SIR: Case reports of aripiprazole treating psychosis in Parkinson’s disease have been reported.¹ We present a case in which aripiprazole, an atypical antipsychotic with 5HT2A antagonist, 5HT1A partial agonist activity, improved cognitive functioning in a 57-year-old veteran with a recent diagnosis of Parkinson’s disease and depression.²

The patient had marked cognitive impairment confirmed by neuropsychiatric testing, indicating slowing in processing information (bradyphrenia), with learning and memory deficits. The patient presented to scheduled appointments along with a social worker because of difficulty in expressing himself. Medications comprised paxil, 20mg, and his antiparkinsons medications (sinemet and artane). He continued to do poorly in the subsequent months, with increasing episodes of confusion, depression, apathy, social isolation, and decline in working memory. Residential care was being considered. After several failed attempts in adjusting medications, the patient was started on a regimen of aripiprazole, 5 mg and increased to 15 mg, in the hopes of improving cognition. When the patient presented subsequently for his appointment, he showed marked signs of cognitive improvement. His memory, mood, verbal fluency, processing speed, alertness, and interaction dramatically improved. In the past, he was unable to drive a vehicle but since being on aripiprazole, he has been driving his vehicle with no further episodes of confusion. He continues to do well on aripiprazole.

Early cognitive impairment with five times the risk of developing dementia is noted in Parkinson’s patients due to dopamine and cholinergic deficits in the prefrontal cortex³,⁴ with frontal and hippocampal atrophy noted in imaging studies of nondemented Parkinson’s patients.³ Rivastigmine was shown to improve cognitive slowing in Parkinson’s disease, suggesting acetylcholine is involved in processing information speed.³ Aripiprazole partial agonist action on 5HT1A may increase cortical acetylcholine release, improving cognition.⁵ Loss of pigmented neurons in the ventral tegmental area in a small group of patients with Parkinson’s disease have been reported.³ Systemic administration of the 5-HT2A receptor antagonist enhances activity of midbrain dopamine neurons, increasing dopamine in the prefrontal cortex.⁶,⁷ 5HT1A and 5HT2A receptors are located primarily on the pyramidal cortical neurons (5HT2A receptors excitatory and 5HT1A receptors inhibitory), mediating a physiological balance between excitatory and inhibitory inputs onto prefrontal pyramidal neurons.² Aripiprazole’s unique actions on D2 receptors possibily depend upon the cellular milieu of D2 receptors (receptor and G protein complement and concentration) eliciting agonist, antagonist, partial agonist activity,² which may enhance cognitive function.
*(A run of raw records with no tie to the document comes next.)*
(* ===== verification/ControlCalls.v ===== *)
(** * ControlCalls: every call of the control code keeps a card in order

    What applications and drivers call, one after the other; and what a call may change that
    another file has locked. *)

From S2P Require Import Prelude Control ControlRules.
Open Scope Z_scope.
Open Scope state_scope.

(** ** Changes that keep a card in order *)

Lemma filter_sub {A B} (p : A -> B) (f : A -> bool) l : map p (List.filter f l) `sublist_of` map p l.
Proof. induction l as [| x l IH]; cbn; [constructor |]. destruct (f x); by constructor. Qed.

Lemma filter_Forall {A} (P : A -> Prop) (f : A -> bool) l : Forall P l -> Forall P (List.filter f l).
Proof. induction 1 as [| x l Hx Hl IH]; cbn; [constructor |]. destruct (f x); [by constructor | done]. Qed.

Lemma elem_filter {A} (f : A -> bool) l x : x ∈ List.filter f l <-> x ∈ l /\ f x = true.
Proof. rewrite !list_elem_of_In. apply filter_In. Qed.

Section Changes.
Context {H : Type}.
Context (cs : list kctl) (n la : Z) (fs : list cfile) (us us' : Z) (hw hw' : H) (i i' : bool) (sv sv' : list (lock * bool)) (al : list Z) (ps ps' : list (Z * Z)).

Lemma ordered_less al' : al' `suffix_of` al -> ordered (Card H cs n la fs us hw i sv al ps) -> ordered (Card H cs n la fs us' hw' i' sv' al' ps').
Proof.
  intros [k ->] [O1 O2 O3 O4 O5 O6 O7 O8]. split; try done. eapply sublist_NoDup; [exact O1 |]. unfold addresses. cbn. rewrite List.filter_app.
  constructor. apply sublist_app; [done |]. apply sublist_app; [done |]. apply sublist_inserts_l; done.
Qed.
Lemma wp_list_add_between new p n m (Q : unit -> links -> Prop) :
  is_Some (next m !! p) -> is_Some (prev m !! n) -> is_link new m ->
  Q tt (inserted new p n m) -> wp (__list_add new p n) Q m.
Proof.
  intros Hp Hn [H1 H2] HQ. unfold __list_add. apply wp_bind, wp_set_prev; [done |]. apply wp_bind, wp_link_set_next; [done |].
  apply wp_bind, wp_set_prev; [by apply insert_is_Some |]. apply wp_link_set_next; [by apply insert_is_Some |]. done.
Qed.

(** Putting a link into a path. *)
Lemma path_insert l1 : forall a l2 b m new, path a (l1 ++ l2) b m -> NoDup (a :: l1 ++ l2) -> NoDup (l1 ++ l2 ++ [b]) ->
  new ∉ a :: l1 ++ l2 ++ [b] -> path a (l1 ++ new :: l2) b (inserted new (last_of a l1) (head_of l2 b) m).
Proof.
  induction l1 as [| x l1 IH]; intros a l2 b m new P N1 N2 Hnew; cbn [app last_of path] in *.
  - apply NoDup_cons in N1 as [Na N1]. apply not_elem_of_cons in Hnew as [Hna Hnew]. cbn [next prev inserted].
    rewrite !lookup_insert_eq. split_and!; [done | done |].
    destruct l2 as [| x l2]; cbn [path head_of next prev inserted app] in *.
    + assert (new <> b) by set_solver. split; rewrite lookup_insert_ne by congruence; apply lookup_insert_eq.
    + destruct P as (E1 & E2 & P). apply NoDup_cons in N2 as [N2 _]. assert (new <> x) by set_solver.
      split; [| split]; [rewrite lookup_insert_ne by congruence; apply lookup_insert_eq.. |].
      eapply path_frame, P; intros y Hy; cbn [next prev inserted].
      * assert (y <> a /\ y <> new) as [? ?] by (split; intros ->; set_solver). by rewrite !lookup_insert_ne by done.
      * assert (y <> x /\ y <> new) as [? ?] by (split; intros ->; set_solver). by rewrite !lookup_insert_ne by done.
  - destruct P as (E1 & E2 & P). apply NoDup_cons in N1 as [Na N1]. apply NoDup_cons in N2 as [Nx N2].
    apply not_elem_of_cons in Hnew as [Hna [Hnx Hnew]%not_elem_of_cons]. cbn [next prev inserted].
    assert (Hl : last_of x l1 ∈ x :: l1 ++ l2).
    { clear. revert x. induction l1 as [| y l1 IH]; intros x; cbn [last_of app]; [left | right; apply IH]. }
    assert (Hh : head_of l2 b ∈ l1 ++ l2 ++ [b]) by (rewrite elem_of_app; right; apply head_of_in).
    rewrite !lookup_insert_ne by congruence. split_and!; [done | done |]. apply IH; [done | done | done |].
    apply not_elem_of_cons. done.
Qed.

Lemma ring_nodup_end (h : Z) l : NoDup (h :: l) -> NoDup (l ++ [h]).
Proof. intros [Hh Hl]%NoDup_cons. apply NoDup_app. split_and!; [done | set_solver | apply NoDup_singleton]. Qed.

Lemma ring_insert h l1 l2 new m : ring h (l1 ++ l2) m -> new ∉ h :: l1 ++ l2 ->
  ring h (l1 ++ new :: l2) (inserted new (last_of h l1) (head_of l2 h) m).
Proof.
  intros [Hn P] Hnew. split.
  - apply not_elem_of_cons in Hnew as [Nh Hnew]. apply NoDup_cons in Hn as [Ha Hn]. apply NoDup_cons. split; [set_solver |].
    rewrite <- Permutation_middle. by apply NoDup_cons.
  - apply path_insert; [done | done | rewrite app_assoc; by apply ring_nodup_end |]. set_solver.
Qed.

Lemma path_split l1 : forall a l2 b m, path a (l1 ++ l2) b m ->
  next m !! last_of a l1 = Some (head_of l2 b) /\ prev m !! head_of l2 b = Some (last_of a l1).
Proof. induction l1 as [| x l1 IH]; intros a l2 b m; cbn; [apply path_first | intros (_ & _ & P); by apply IH]. Qed.

(** [list_add] behind the last link of [l1]; behind the head if there is none. *)
Lemma wp_list_add h l1 l2 new m (Q : unit -> links -> Prop) :
  ring h (l1 ++ l2) m -> new ∉ h :: l1 ++ l2 -> is_link new m ->
  (forall m', ring h (l1 ++ new :: l2) m' -> (forall x, x ∉ h :: l1 ++ new :: l2 -> next m' !! x = next m !! x /\ prev m' !! x = prev m !! x) ->
     Q tt m') -> wp (list_add new (last_of h l1)) Q m.
Proof.
  intros R Hnew Hl HQ. destruct (path_split _ _ _ _ _ (proj2 R)) as [E1 E2]. unfold list_add. apply wp_bind. eapply wp_get_next; [done |].
  apply wp_list_add_between; [eauto | eauto | done |]. apply HQ; [by apply ring_insert |]. intros x Hx. cbn.
  assert (Hp : last_of h l1 ∈ h :: l1) by (clear; revert h; induction l1 as [| y l1 IH]; intros x; cbn [last_of]; [left | right; apply IH]).
  assert (Hh : head_of l2 h ∈ h :: l2) by (destruct l2; cbn; set_solver).
  assert (x <> last_of h l1 /\ x <> head_of l2 h /\ x <> new) as (? & ? & ?) by (split_and!; intros ->; set_solver).
  by rewrite !lookup_insert_ne by done.
Qed.

(** [list_add_tail]: at the end. *)
Lemma wp_list_add_tail h l new m (Q : unit -> links -> Prop) :
  ring h l m -> new ∉ h :: l -> is_link new m ->
  (forall m', ring h (l ++ [new]) m' -> Q tt m') -> wp (list_add_tail new h) Q m.
Proof.
  intros R Hnew Hl HQ. rewrite <- (app_nil_r l) in R, Hnew. destruct (path_split _ _ _ _ _ (proj2 R)) as [E1 E2].
  unfold list_add_tail. apply wp_bind. eapply wp_get_prev; [exact E2 |]. cbn [head_of] in *.
  apply wp_list_add_between; [eauto | eauto | done |]. apply HQ. by apply (ring_insert h l [] new m).
Qed.

(** [list_del] takes a link out and leaves its own fields. *)
Lemma path_delete l1 : forall a x l2 b m, path a (l1 ++ x :: l2) b m -> NoDup (a :: l1 ++ x :: l2) -> NoDup (l1 ++ x :: l2 ++ [b]) ->
  path a (l1 ++ l2) b (Links (<[last_of a l1 := head_of l2 b]> (next m)) (<[head_of l2 b := last_of a l1]> (prev m))).
Proof.
  induction l1 as [| y l1 IH]; intros a x l2 b m P N1 N2; cbn [app last_of path] in *.
  - destruct P as (E1 & E2 & P). apply NoDup_cons in N1 as [Na N1]. apply NoDup_cons in N2 as [Nx N2].
    destruct l2 as [| y l2]; cbn [path head_of next prev app] in *; [by rewrite !lookup_insert_eq |].
    destruct P as (E3 & E4 & P). apply NoDup_cons in N2 as [Ny N2]. rewrite !lookup_insert_eq. split_and!; [done | done |].
    eapply path_frame, P; intros z Hz; cbn [next prev]; rewrite lookup_insert_ne; set_solver.
  - destruct P as (E1 & E2 & P). apply NoDup_cons in N1 as [Na N1]. apply NoDup_cons in N2 as [Ny N2]. cbn [next prev].
    assert (Hl : last_of y l1 ∈ y :: l1) by (clear; revert y; induction l1 as [| z l1 IH]; intros y; cbn [last_of]; [left | right; apply IH]).
    assert (Hh : head_of l2 b ∈ l2 ++ [b]) by apply head_of_in.
    rewrite !lookup_insert_ne by (intros E; set_solver). split_and!; [done | done |]. by eapply IH.
Qed.

Lemma wp_list_del h l1 x l2 m (Q : unit -> links -> Prop) :
  ring h (l1 ++ x :: l2) m ->
  (forall m', ring h (l1 ++ l2) m' -> (forall y, y ∉ h :: l1 ++ l2 -> next m' !! y = next m !! y /\ prev m' !! y = prev m !! y) -> Q tt m') ->
  wp (list_del x) Q m.
Proof.
  intros [Hn P] HQ. assert (P' := P). apply link_path_app in P' as [P1 P2].
  destruct (path_last _ _ _ _ P1) as [E1 E2], (path_first _ _ _ _ P2) as [E3 E4].
  unfold list_del. apply wp_bind. eapply wp_get_prev; [done |]. apply wp_bind. eapply wp_get_next; [done |].
  unfold __list_del. apply wp_bind, wp_set_prev; [eauto |]. apply wp_link_set_next; [cbn; eauto |]. apply HQ.
  - split; [| apply (path_delete l1 h x l2 h m); [done | done |]].
    + apply NoDup_cons in Hn as [Ha Hn]. apply NoDup_cons. split; [set_solver |]. rewrite <- Permutation_middle in Hn. by apply NoDup_cons in Hn as [_ ?].
    + replace (l1 ++ x :: l2 ++ [h]) with ((l1 ++ x :: l2) ++ [h]) by (by rewrite <- app_assoc). by apply ring_nodup_end.
  - intros y Hy. cbn.
    assert (Hp : last_of h l1 ∈ h :: l1) by (clear; revert h; induction l1 as [| z l1 IH]; intros h; cbn [last_of]; [left | right; apply IH]).
    assert (Hh : head_of l2 h ∈ h :: l2) by (destruct l2; cbn; set_solver).
    assert (y <> last_of h l1 /\ y <> head_of l2 h) as (? & ?) by (split; intros ->; set_solver). by rewrite !lookup_insert_ne by done.
Qed.

(** [list_empty] and [list_for_each]. *)
Lemma wp_list_empty h l m (Q : bool -> links -> Prop) : ring h l m -> Q (bool_decide (l = [])) m -> wp (list_empty h) Q m.
Proof.
  intros [Hn P] HQ. unfold list_empty. destruct (path_first _ _ _ _ P) as [E _]. apply wp_bind. eapply wp_get_next; [done |].
  apply wp_ret. destruct l as [| x l]; cbn [head_of]; [by rewrite Z.eqb_refl |].
  rewrite (proj2 (Z.eqb_neq _ _)); [done |]. apply NoDup_cons in Hn as [Hn _]. set_solver.
Qed.

Lemma wp_walk l : forall fuel a h m (Q : list Z -> links -> Prop), path a l h m -> h ∉ l -> (length l < fuel)%nat ->
  Q l m -> wp (walk fuel h (head_of l h)) Q m.
Proof.
  induction l as [| x l IH]; intros [| fuel] a h m Q P Hh Hf HQ; cbn [length walk head_of] in *; try lia.
  - rewrite Z.eqb_refl. by apply wp_ret.
  - destruct P as (_ & _ & P). rewrite (proj2 (Z.eqb_neq _ _)) by set_solver.
    destruct (path_first _ _ _ _ P) as [E _]. apply wp_bind. eapply wp_get_next; [done |]. apply wp_bind.
    eapply IH; [done | set_solver | lia |]. by apply wp_ret.
Qed.

(** The last step of a path led elsewhere. *)
Lemma path_retarget l : forall a b c m, path a l b m -> NoDup (a :: l) -> c ∉ l ->
  path a l c (Links (<[last_of a l := c]> (next m)) (<[c := last_of a l]> (prev m))).
Proof.
  induction l as [| x l IH]; intros a b c m P N Nc; cbn [path last_of next prev] in *; [by rewrite !lookup_insert_eq |].
  destruct P as (E1 & E2 & P). apply NoDup_cons in N as [Na N]. apply not_elem_of_cons in Nc as [Ncx Nc].
  assert (Hl : last_of x l ∈ x :: l) by (clear; revert x; induction l as [| z l IH]; intros y; cbn [last_of]; [left | right; apply IH]).
  rewrite !lookup_insert_ne by congruence. split_and!; [done | done |]. by eapply IH.
Qed.

Lemma path_snd a x l b m : path a (x :: l) b m -> next m !! a = Some x /\ prev m !! x = Some a /\ path x l b m.
Proof. done. Qed.

(** [list_splice] puts the links of a list in front of those of another; its head is left as it is. *)
Lemma wp_list_splice hl l h l' m (Q : unit -> links -> Prop) :
  ring hl l m -> ring h l' m -> NoDup (hl :: l ++ h :: l') ->
  (forall m', ring h (l ++ l') m' -> Q tt m') -> wp (list_splice hl h) Q m.
Proof.
  intros [N1 P1] [N2 P2] N HQ. unfold list_splice. destruct (path_first _ _ _ _ P1) as [E1 E2].
  apply wp_bind. eapply wp_get_next; [exact E1 |]. destruct l as [| x l]; cbn [head_of] in *.
  { rewrite Z.eqb_refl. apply wp_ret, HQ. done. }
  apply NoDup_cons in N1 as [Nh N1]. rewrite (proj2 (Z.eqb_neq _ _)) by set_solver.
  destruct (path_last _ _ _ _ P1) as [E3 E4], (path_first _ _ _ _ P2) as [E5 E6].
  apply path_snd in P1 as (_ & _ & P1). cbn [last_of] in *.
  assert (Hl : last_of x l ∈ x :: l) by (clear; revert x; induction l as [| z l IH]; intros y; cbn [last_of]; [left | right; apply IH]).
  assert (Hh : head_of l' h ∈ h :: l') by (destruct l'; cbn; set_solver).
  apply NoDup_cons in N as [_ N]. cbn [app] in N. assert (D : forall y, y ∈ x :: l -> y ∉ h :: l').
  { change (x :: l ++ h :: l') with ((x :: l) ++ h :: l') in N. apply NoDup_app in N as (_ & D & _). exact D. }
  apply wp_bind. eapply wp_get_prev; [exact E4 |]. apply wp_bind. eapply wp_get_next; [exact E5 |].
  apply wp_bind, wp_set_prev; [eauto |]. apply wp_bind, wp_link_set_next; [cbn; eauto |].
  apply wp_bind, wp_link_set_next; [cbn; apply insert_is_Some; eauto |]. apply wp_set_prev; [cbn; apply insert_is_Some; eauto |].
  apply HQ. cbn. pose proof (D x ltac:(left)) as Dx. pose proof (D _ Hl) as Dl. split.
  - change (x :: l ++ h :: l') with ((x :: l) ++ h :: l') in N. change (NoDup (h :: (x :: l) ++ l')).
    rewrite <- Permutation_middle in N. done.
  - cbn [app path next prev]. split_and!.
    + rewrite lookup_insert_ne by set_solver. apply lookup_insert_eq.
    + rewrite lookup_insert_ne by set_solver. apply lookup_insert_eq.
    + destruct l' as [| y l']; cbn [head_of] in *.
      * rewrite app_nil_r. eapply path_frame, (path_retarget l x hl h m P1 N1); [| | set_solver]; intros z Hz; cbn [next prev].
        -- destruct (decide (z = last_of x l)) as [-> | Nz]; [by rewrite !lookup_insert_eq |]. rewrite !lookup_insert_ne by set_solver. done.
        -- destruct (decide (z = h)) as [-> | Nz]; [by rewrite !lookup_insert_eq |]. apply NoDup_cons in N1 as [Nx _].
           assert (z <> x) by set_solver. rewrite !lookup_insert_ne by congruence. done.
      * apply link_path_app. apply path_snd in P2 as (_ & _ & P2). apply NoDup_cons in N1 as [Nx N1'']. split.
        -- eapply path_frame, (path_retarget l x hl y m P1); [| | apply NoDup_cons; done | set_solver]; intros z Hz; cbn [next prev].
           ++ destruct (decide (z = last_of x l)) as [-> | Nz]; [by rewrite !lookup_insert_eq |]. rewrite !lookup_insert_ne by set_solver. done.
           ++ destruct (decide (z = y)) as [-> | Nz]; [by rewrite !lookup_insert_eq |].
              assert (z <> x) by set_solver. rewrite !lookup_insert_ne by congruence. done.
        -- apply NoDup_cons in N2 as [N2h N2]. apply NoDup_cons in N2 as [N2y N2].
           eapply path_frame, P2; intros z Hz; cbn [next prev].
           ++ assert (z <> last_of x l /\ z <> h) as [? ?] by (split; intros ->; set_solver). by rewrite !lookup_insert_ne by done.
           ++ assert (z <> x /\ z <> y) as [? ?] by (split; intros ->; set_solver). by rewrite !lookup_insert_ne by done.
Qed.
The most common psychiatric disturbance in Parkinson’s disease is depression with a frequency of approximately 40%, occurring usually in the early and late stages of the disease.⁴,⁸ A significant correlation exists between cognitive deficits and severity of depression.⁴ Depression and dementia, not motor symptoms, were associated with increased mortality in Parkinson’s disease.² Aripiprazole is a unique atypical which may have a role in improving mood and cognition in Parkinson’s disease.